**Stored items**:
☆ ☆ ☆
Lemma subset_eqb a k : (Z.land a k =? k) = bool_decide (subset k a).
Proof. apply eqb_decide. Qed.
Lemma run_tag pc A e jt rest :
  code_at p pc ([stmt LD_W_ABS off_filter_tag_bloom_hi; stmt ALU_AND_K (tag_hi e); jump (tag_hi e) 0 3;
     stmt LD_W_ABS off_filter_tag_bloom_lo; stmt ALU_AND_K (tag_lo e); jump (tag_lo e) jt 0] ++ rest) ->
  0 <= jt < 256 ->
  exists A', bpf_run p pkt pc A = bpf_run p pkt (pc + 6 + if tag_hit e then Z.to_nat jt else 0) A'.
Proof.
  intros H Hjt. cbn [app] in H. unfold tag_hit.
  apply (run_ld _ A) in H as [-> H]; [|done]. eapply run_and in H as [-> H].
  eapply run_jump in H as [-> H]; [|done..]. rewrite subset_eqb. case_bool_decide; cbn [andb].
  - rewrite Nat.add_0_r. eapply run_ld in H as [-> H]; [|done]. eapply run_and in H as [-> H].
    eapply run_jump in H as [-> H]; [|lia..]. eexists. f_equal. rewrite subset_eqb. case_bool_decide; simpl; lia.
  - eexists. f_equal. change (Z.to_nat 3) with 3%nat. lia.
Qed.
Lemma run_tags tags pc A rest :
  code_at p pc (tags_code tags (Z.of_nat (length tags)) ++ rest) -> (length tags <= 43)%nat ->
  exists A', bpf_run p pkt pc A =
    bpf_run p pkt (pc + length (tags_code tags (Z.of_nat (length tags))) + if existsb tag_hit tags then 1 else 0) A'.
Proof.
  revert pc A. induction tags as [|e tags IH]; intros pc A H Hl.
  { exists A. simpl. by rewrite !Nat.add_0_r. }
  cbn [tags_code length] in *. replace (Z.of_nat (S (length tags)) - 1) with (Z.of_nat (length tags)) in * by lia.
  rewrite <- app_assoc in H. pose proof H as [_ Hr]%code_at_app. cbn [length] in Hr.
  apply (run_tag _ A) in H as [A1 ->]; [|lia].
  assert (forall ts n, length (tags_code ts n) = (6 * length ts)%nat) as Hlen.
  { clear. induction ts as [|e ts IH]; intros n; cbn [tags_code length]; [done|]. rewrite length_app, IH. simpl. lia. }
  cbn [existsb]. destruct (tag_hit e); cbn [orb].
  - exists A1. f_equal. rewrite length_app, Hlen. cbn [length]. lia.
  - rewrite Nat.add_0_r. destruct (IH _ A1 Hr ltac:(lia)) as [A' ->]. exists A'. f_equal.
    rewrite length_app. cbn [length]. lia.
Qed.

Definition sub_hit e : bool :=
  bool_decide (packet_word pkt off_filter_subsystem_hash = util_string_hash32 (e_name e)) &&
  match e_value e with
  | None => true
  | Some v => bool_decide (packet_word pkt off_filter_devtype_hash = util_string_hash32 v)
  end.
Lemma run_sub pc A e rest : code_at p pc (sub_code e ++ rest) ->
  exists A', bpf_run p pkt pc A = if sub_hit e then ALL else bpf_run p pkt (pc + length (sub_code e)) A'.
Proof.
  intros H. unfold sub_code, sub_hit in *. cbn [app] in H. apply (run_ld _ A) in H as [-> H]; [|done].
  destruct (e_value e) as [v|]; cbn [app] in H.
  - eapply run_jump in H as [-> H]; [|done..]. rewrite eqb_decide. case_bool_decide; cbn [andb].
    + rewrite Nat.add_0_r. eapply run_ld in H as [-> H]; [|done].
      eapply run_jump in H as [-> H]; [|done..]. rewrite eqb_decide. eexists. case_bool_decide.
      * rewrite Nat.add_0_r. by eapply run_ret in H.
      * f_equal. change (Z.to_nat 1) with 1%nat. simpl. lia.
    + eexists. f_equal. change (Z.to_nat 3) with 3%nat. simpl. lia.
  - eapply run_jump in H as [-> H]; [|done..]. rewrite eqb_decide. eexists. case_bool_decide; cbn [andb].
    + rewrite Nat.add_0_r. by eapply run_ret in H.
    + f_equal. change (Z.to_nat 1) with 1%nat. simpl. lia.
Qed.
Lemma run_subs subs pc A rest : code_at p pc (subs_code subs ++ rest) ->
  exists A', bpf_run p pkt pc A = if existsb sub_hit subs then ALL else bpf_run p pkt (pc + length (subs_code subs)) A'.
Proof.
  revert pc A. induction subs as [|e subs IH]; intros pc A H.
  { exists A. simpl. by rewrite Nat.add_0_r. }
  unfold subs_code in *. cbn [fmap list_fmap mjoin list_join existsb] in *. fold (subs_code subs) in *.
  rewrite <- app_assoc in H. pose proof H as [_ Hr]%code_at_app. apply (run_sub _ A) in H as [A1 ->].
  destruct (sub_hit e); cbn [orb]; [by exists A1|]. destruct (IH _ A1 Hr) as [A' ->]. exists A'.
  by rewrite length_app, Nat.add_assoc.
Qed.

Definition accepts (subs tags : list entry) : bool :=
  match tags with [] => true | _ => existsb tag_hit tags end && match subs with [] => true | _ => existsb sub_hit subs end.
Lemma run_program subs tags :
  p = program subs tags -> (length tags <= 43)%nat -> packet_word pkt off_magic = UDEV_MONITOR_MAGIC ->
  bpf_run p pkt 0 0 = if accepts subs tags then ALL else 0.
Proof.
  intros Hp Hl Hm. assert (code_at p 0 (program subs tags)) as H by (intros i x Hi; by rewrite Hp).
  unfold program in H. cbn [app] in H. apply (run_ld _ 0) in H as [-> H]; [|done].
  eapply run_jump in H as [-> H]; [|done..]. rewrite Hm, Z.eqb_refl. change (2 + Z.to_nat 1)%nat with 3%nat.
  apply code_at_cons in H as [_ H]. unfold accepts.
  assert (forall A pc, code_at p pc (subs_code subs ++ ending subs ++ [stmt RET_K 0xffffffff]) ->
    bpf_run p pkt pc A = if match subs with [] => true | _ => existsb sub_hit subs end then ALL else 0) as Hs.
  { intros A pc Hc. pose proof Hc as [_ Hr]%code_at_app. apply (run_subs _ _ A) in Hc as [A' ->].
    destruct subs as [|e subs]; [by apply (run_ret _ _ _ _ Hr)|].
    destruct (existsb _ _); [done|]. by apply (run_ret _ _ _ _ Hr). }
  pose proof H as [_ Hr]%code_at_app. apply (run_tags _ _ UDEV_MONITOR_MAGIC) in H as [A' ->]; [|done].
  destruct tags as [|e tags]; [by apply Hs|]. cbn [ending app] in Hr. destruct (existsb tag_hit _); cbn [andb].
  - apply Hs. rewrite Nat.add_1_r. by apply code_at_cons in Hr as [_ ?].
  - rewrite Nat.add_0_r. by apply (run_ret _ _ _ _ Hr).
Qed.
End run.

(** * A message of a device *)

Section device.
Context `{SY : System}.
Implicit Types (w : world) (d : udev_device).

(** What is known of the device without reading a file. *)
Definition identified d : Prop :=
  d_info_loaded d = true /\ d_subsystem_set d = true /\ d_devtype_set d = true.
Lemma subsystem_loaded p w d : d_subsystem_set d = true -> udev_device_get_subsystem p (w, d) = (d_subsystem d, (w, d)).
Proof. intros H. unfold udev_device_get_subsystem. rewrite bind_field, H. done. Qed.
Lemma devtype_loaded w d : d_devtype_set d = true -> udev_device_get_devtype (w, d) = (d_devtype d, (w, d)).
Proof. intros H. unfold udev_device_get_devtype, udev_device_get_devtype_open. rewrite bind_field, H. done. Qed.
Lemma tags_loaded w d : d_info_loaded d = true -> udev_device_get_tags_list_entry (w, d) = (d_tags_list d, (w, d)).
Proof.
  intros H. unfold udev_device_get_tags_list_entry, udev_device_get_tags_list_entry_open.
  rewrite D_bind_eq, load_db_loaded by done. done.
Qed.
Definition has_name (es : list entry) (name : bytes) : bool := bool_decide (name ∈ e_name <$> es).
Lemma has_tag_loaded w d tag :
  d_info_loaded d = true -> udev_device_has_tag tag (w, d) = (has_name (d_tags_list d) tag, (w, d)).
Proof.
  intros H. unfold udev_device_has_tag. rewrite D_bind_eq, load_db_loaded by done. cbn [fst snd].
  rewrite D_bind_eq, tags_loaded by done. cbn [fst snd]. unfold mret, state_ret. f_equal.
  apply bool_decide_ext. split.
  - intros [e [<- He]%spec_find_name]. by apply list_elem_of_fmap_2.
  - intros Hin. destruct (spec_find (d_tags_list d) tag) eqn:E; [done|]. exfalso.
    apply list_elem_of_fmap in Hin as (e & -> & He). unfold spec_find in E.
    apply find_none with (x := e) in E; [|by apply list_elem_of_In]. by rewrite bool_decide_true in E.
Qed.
☆ ☆ ☆
**About this task**: Repeat word for word the lines above that run from the line containing "stmt LD_W_ABS off_filter_tag_bloom_lo;" through the line containing "eapply run_jump in H as [-> H]; [|done..]. rewrite subset_eqb.", both ends included, and nothing else.

**Answer to the exercise**:
     stmt LD_W_ABS off_filter_tag_bloom_lo; stmt ALU_AND_K (tag_lo e); jump (tag_lo e) jt 0] ++ rest) ->
  0 <= jt < 256 ->
  exists A', bpf_run p pkt pc A = bpf_run p pkt (pc + 6 + if tag_hit e then Z.to_nat jt else 0) A'.
Proof.
  intros H Hjt. cbn [app] in H. unfold tag_hit.
  apply (run_ld _ A) in H as [-> H]; [|done]. eapply run_and in H as [-> H].
  eapply run_jump in H as [-> H]; [|done..]. rewrite subset_eqb. case_bool_decide; cbn [andb].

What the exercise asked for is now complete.